• [Aim of the exercise] Which lines of the entries contain the string "then"? Please find them and copy them.

* * *

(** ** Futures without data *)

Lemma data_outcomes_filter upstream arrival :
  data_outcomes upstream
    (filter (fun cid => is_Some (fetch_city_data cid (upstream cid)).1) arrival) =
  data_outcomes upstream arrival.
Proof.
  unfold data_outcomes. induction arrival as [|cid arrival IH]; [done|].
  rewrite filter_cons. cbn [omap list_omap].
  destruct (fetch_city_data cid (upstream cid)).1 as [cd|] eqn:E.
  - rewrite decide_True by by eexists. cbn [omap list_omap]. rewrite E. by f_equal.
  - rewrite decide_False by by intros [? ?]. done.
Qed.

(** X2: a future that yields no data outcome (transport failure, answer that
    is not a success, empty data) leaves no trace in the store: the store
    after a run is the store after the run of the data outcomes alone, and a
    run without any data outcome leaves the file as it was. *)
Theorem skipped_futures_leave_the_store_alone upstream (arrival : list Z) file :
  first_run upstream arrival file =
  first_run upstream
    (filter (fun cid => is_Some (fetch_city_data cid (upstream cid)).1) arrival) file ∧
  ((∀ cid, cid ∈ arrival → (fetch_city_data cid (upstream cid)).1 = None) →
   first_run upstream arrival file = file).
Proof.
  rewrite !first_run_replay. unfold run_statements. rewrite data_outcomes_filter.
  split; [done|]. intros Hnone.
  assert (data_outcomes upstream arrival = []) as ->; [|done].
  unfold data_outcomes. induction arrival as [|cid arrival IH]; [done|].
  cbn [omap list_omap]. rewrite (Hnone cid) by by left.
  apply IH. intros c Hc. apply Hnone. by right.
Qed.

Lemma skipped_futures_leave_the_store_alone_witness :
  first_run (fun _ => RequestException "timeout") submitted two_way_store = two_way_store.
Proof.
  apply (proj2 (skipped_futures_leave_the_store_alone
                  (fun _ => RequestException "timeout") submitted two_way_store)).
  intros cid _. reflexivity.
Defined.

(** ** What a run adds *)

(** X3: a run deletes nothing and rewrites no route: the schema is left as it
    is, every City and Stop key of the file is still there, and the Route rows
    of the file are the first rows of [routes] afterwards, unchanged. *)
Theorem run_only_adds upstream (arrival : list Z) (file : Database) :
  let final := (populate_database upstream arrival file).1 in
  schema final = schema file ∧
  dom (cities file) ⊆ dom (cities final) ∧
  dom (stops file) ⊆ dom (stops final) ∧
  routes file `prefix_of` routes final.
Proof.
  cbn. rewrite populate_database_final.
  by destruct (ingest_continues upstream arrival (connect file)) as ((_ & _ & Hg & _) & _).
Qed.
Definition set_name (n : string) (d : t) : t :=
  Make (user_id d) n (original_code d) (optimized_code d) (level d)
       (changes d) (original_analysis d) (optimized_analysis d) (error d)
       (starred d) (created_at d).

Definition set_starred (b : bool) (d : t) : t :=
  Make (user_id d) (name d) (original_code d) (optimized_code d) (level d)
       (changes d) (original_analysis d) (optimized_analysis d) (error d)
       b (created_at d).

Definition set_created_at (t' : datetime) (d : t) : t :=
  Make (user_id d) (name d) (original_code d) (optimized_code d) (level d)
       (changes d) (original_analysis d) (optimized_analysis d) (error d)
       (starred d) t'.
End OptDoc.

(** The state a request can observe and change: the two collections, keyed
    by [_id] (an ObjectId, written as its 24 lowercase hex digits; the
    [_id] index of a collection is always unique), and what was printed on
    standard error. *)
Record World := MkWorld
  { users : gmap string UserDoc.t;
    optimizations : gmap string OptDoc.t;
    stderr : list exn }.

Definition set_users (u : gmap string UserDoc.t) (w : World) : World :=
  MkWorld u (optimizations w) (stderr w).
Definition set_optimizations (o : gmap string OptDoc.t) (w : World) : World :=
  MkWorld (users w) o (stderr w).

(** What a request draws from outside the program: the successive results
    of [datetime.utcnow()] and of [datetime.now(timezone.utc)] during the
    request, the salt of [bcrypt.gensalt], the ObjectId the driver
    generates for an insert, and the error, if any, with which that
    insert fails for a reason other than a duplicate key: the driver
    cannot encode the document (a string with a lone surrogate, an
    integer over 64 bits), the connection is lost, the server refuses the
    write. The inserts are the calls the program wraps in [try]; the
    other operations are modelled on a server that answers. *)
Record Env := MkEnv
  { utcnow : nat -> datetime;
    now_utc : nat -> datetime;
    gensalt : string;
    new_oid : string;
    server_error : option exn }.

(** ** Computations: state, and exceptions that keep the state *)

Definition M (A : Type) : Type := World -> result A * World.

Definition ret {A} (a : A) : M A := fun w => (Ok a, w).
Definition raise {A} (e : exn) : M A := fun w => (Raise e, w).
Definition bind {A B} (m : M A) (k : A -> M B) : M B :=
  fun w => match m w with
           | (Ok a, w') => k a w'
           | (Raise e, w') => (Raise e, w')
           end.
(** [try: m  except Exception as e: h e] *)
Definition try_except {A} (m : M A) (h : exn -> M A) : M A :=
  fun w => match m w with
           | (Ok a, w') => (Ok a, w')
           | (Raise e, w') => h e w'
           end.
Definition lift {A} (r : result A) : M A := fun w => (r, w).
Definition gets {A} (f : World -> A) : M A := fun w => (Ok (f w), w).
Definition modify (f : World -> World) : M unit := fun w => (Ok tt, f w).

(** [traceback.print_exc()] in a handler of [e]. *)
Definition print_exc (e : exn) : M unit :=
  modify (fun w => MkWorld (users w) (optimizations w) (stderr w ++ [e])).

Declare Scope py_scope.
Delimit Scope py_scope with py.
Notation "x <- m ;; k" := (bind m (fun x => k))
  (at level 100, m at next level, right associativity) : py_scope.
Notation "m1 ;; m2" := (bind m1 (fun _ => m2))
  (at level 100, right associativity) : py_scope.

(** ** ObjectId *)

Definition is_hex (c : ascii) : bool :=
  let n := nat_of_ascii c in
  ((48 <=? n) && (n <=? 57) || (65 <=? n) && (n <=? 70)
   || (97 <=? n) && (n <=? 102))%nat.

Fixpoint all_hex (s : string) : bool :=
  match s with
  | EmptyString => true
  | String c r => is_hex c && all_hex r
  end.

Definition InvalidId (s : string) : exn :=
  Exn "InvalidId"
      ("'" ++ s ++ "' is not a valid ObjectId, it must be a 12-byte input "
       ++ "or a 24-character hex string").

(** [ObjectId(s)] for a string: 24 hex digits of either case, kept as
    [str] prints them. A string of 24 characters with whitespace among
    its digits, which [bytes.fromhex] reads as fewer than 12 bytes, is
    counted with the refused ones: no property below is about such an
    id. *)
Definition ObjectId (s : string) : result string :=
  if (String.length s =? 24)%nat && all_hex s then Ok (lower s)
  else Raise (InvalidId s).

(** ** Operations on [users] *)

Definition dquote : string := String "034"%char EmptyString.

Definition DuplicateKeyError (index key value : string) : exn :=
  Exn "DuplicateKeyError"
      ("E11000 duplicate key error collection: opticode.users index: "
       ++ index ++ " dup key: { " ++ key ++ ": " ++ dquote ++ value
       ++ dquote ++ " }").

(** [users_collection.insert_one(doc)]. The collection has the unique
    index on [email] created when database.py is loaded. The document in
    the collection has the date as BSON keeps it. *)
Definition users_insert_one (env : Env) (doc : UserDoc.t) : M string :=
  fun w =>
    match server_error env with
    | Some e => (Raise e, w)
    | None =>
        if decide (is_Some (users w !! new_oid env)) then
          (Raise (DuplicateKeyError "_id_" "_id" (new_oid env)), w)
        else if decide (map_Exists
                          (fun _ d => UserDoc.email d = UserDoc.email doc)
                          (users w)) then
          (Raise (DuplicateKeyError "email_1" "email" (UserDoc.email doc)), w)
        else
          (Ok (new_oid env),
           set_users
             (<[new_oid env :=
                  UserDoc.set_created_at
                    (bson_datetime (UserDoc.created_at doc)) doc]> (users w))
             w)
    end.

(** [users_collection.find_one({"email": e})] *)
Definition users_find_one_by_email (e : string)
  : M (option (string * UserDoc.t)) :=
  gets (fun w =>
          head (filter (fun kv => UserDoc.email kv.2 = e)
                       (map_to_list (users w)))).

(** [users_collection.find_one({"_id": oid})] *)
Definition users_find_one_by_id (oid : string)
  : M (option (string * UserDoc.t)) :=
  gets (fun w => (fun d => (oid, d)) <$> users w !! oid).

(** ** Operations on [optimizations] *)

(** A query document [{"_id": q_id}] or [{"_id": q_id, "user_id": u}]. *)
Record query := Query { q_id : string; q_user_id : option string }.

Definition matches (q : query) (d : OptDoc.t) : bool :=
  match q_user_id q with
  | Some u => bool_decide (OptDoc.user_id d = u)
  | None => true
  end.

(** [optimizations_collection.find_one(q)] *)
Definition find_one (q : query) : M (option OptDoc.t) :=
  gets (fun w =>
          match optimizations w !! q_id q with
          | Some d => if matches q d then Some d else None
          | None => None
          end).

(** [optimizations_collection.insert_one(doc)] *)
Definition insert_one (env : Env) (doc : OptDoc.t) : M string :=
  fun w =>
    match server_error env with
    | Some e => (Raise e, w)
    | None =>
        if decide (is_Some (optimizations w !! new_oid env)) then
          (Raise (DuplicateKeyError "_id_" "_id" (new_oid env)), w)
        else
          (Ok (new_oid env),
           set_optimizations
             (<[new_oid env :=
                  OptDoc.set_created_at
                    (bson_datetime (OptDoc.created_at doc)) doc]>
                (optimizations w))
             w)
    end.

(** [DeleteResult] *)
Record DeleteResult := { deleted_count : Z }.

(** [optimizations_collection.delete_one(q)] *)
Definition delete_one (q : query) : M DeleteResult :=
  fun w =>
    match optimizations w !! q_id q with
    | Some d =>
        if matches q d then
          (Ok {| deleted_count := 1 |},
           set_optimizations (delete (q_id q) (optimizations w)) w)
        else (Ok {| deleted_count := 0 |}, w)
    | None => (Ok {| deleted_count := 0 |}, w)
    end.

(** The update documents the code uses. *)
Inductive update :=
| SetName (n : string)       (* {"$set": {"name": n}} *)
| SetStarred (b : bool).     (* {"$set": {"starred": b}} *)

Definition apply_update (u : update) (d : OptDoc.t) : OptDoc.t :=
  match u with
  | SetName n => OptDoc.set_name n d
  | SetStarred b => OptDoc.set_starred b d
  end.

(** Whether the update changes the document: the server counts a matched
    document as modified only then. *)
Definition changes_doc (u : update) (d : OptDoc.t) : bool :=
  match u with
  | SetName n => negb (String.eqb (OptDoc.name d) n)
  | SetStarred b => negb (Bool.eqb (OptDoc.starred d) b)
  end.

* * *

• [Result of the task]
  if (String.length s =? 24)%nat && all_hex s then Ok (lower s)
        if decide (is_Some (users w !! new_oid env)) then
                          (users w)) then
          | Some d => if matches q d then Some d else None
        if decide (is_Some (optimizations w !! new_oid env)) then
        if matches q d then
    document as modified only then. *)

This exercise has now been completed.